● Records
======

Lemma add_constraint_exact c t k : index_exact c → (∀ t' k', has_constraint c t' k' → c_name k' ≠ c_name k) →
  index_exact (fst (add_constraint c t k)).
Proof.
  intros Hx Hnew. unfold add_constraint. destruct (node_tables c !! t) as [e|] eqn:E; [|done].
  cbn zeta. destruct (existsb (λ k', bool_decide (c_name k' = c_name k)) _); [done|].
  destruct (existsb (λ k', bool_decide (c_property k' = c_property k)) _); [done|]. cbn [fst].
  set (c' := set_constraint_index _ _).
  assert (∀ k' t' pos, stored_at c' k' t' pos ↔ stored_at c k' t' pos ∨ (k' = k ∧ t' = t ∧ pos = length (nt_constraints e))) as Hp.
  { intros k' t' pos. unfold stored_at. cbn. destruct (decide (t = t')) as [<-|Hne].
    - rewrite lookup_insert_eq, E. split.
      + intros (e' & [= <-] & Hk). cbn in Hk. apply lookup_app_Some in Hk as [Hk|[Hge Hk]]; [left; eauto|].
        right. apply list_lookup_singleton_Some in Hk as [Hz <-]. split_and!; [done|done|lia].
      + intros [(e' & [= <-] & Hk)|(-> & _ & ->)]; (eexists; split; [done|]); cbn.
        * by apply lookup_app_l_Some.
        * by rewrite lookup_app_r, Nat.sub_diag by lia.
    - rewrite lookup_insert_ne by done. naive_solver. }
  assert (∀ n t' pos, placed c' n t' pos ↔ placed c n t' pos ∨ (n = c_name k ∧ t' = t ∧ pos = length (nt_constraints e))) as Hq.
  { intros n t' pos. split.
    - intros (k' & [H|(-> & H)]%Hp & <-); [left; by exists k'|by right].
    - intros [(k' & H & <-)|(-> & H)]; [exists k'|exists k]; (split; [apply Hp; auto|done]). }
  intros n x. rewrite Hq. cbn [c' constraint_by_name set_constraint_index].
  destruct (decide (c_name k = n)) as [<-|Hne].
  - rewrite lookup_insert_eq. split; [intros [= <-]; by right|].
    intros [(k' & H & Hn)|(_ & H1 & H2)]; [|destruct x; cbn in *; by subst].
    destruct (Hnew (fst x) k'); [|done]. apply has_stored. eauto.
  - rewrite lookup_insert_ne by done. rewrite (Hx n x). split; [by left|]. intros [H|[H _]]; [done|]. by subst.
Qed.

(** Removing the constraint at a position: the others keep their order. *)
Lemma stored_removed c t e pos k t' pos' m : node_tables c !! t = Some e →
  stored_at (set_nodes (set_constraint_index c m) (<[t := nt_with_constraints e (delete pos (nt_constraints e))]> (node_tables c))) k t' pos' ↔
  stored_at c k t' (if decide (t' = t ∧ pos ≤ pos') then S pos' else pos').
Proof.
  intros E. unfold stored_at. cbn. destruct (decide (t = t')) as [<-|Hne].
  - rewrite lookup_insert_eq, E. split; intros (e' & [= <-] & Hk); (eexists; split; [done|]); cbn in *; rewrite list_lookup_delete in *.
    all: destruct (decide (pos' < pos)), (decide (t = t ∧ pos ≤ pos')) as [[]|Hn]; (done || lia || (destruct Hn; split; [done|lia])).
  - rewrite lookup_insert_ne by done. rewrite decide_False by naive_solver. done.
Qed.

======

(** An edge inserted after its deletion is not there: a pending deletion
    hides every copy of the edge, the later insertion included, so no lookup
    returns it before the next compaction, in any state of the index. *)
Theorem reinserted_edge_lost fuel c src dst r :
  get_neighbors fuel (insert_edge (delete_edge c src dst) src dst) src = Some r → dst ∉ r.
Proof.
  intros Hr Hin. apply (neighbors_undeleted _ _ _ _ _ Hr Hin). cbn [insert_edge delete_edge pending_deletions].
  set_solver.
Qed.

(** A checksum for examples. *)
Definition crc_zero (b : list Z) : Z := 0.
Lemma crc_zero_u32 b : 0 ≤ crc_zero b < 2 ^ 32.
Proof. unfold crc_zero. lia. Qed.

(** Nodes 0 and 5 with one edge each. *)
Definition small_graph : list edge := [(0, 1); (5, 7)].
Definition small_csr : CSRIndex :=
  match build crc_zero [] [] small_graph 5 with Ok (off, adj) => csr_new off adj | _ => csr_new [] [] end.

======

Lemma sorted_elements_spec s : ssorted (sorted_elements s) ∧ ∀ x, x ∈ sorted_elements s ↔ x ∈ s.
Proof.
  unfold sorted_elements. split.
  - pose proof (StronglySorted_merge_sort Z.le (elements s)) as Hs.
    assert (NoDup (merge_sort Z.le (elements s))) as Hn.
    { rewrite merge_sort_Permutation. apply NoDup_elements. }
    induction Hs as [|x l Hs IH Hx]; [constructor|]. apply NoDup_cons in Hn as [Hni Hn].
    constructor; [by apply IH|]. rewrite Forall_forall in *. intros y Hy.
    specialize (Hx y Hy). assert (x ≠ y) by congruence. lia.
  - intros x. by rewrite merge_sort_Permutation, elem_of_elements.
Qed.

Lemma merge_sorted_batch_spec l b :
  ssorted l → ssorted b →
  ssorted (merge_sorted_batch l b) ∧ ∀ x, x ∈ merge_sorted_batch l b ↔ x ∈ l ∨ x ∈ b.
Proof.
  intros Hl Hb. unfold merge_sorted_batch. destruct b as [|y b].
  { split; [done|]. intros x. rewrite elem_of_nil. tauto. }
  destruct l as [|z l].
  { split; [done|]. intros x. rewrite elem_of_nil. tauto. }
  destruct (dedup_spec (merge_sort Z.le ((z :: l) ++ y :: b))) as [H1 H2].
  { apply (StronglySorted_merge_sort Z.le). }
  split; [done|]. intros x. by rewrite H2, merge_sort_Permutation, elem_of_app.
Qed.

======

● Work task
Beginning at the line with "Lemma add_constraint_exact c" and stopping after the line with "destruct (Hnew (fst", please write out every line of the data above exactly and nothing else.

● Reply
Lemma add_constraint_exact c t k : index_exact c → (∀ t' k', has_constraint c t' k' → c_name k' ≠ c_name k) →
  index_exact (fst (add_constraint c t k)).
Proof.
  intros Hx Hnew. unfold add_constraint. destruct (node_tables c !! t) as [e|] eqn:E; [|done].
  cbn zeta. destruct (existsb (λ k', bool_decide (c_name k' = c_name k)) _); [done|].
  destruct (existsb (λ k', bool_decide (c_property k' = c_property k)) _); [done|]. cbn [fst].
  set (c' := set_constraint_index _ _).
  assert (∀ k' t' pos, stored_at c' k' t' pos ↔ stored_at c k' t' pos ∨ (k' = k ∧ t' = t ∧ pos = length (nt_constraints e))) as Hp.
  { intros k' t' pos. unfold stored_at. cbn. destruct (decide (t = t')) as [<-|Hne].
    - rewrite lookup_insert_eq, E. split.
      + intros (e' & [= <-] & Hk). cbn in Hk. apply lookup_app_Some in Hk as [Hk|[Hge Hk]]; [left; eauto|].
        right. apply list_lookup_singleton_Some in Hk as [Hz <-]. split_and!; [done|done|lia].
      + intros [(e' & [= <-] & Hk)|(-> & _ & ->)]; (eexists; split; [done|]); cbn.
        * by apply lookup_app_l_Some.
        * by rewrite lookup_app_r, Nat.sub_diag by lia.
    - rewrite lookup_insert_ne by done. naive_solver. }
  assert (∀ n t' pos, placed c' n t' pos ↔ placed c n t' pos ∨ (n = c_name k ∧ t' = t ∧ pos = length (nt_constraints e))) as Hq.
  { intros n t' pos. split.
    - intros (k' & [H|(-> & H)]%Hp & <-); [left; by exists k'|by right].
    - intros [(k' & H & <-)|(-> & H)]; [exists k'|exists k]; (split; [apply Hp; auto|done]). }
  intros n x. rewrite Hq. cbn [c' constraint_by_name set_constraint_index].
  destruct (decide (c_name k = n)) as [<-|Hne].
  - rewrite lookup_insert_eq. split; [intros [= <-]; by right|].
    intros [(k' & H & Hn)|(_ & H1 & H2)]; [|destruct x; cbn in *; by subst].
    destruct (Hnew (fst x) k'); [|done]. apply has_stored. eauto.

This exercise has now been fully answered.